Timers and schedules

  • Story timeouts are enforced by the DAG reconciler.
  • wait and gate support poll intervals and timeouts.
  • sleep uses a durable timer persisted on the StoryRun (annotation-backed) and pauses execution until the deadline is reached.
  • Timer precision is bounded by reconcile cadence and controller requeue delays.
  • Cron/schedules are implemented as an external impulse (see cron-impulse for implementation details).

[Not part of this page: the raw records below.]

(** * A racing car on a bounded track: shallow embedding of [car.py]

    The program simulates one car driving through a corridor given by two
    boundary curves: [get_surrounding] casts four rays and measures the
    distance to the boundary, [run] hands the readings to a decision
    function and [update] integrates the motion and rolls an illegal move
    back; [utility] scores the recorded trajectory.

    The embedding: NumPy's float64 numbers are idealised as real numbers,
    so rounding, infinities and NaN are outside the model.  NumPy arrays
    are lists; positions and velocities, whose shape never changes, are
    pairs, while the acceleration is a list, since its shape is whatever
    the decision function returns.  A method of [Car] is a function from
    the car to a result and the car after the call; a Python exception is
    a [Raise] result, after which the run ends. *)

From Stdlib Require Import Reals Lra Lia List ZArith Bool Arith Sorted.
Import ListNotations.
Open Scope R_scope.

(** ** Comparisons on numbers, as booleans *)

Definition Rltb (x y : R) : bool := if Rlt_dec x y then true else false.
Definition Rleb (x y : R) : bool := if Rle_dec x y then true else false.
Definition Reqb (x y : R) : bool := if Req_dec_T x y then true else false.

Notation "x <? y" := (Rltb x y) : R_scope.
Notation "x <=? y" := (Rleb x y) : R_scope.
Notation "x >? y" := (Rltb y x) : R_scope.
Notation "x >=? y" := (Rleb y x) : R_scope.
Notation "x =? y" := (Reqb x y) : R_scope.

(** ** Exceptions *)

Inductive exn : Type := ValueError | IndexError.

Inductive result (A : Type) : Type :=
| Ok (a : A)
| Raise (e : exn).
Arguments Ok {A} a.
Arguments Raise {A} e.

Definition bindR {A B} (m : result A) (k : A -> result B) : result B :=
  match m with
  | Ok a => k a
  | Raise e => Raise e
  end.

Notation "x <~ m ;; k" := (bindR m (fun x => k))
  (at level 61, m at next level, right associativity).

Fixpoint mapR {A B} (f : A -> result B) (l : list A) : result (list B) :=
  match l with
  | [] => Ok []
  | a :: l' => b <~ f a ;; bs <~ mapR f l' ;; Ok (b :: bs)
  end.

State persistence and history

  • Durable state is stored in StoryRun and StepRun status.
  • Large payloads are stored via storage references instead of inline status data.
  • There is no durable event history log today; retention is managed by StoryRun retention settings and controller cleanup.
  • Status updates are eventually consistent at the object level and follow a last-writer-wins model.
  • Operational visibility relies on Kubernetes Events (best-effort, not durable, not replayable). BubuStack does not add new CRDs or persist a workflow event history log.
  • Resource size guardrails are intentional: signals/effects are bounded lists, signal payloads are capped, and large payloads must be offloaded to storage refs. Avoid writing large aggregates to status.

Signals and events

  • Step-level signals are written to StepRun status and merged into step context.
  • Signal delivery is best-effort. Payloads are capped and may be truncated.
  • Signal events are appended to status.signalEvents with a monotonic sequence number for replay. The list is bounded; older events may be trimmed.
  • The SDK exposes a replay helper that reads status.signalEvents and returns events after a given sequence number.
  • Ordering is by signalEvents[].seq when available. The status.signals map is last-writer-wins and is intended for “latest value” lookups.
  • Streaming transport buffers (bobravoz-grpc) are in-memory and can drop messages on overflow.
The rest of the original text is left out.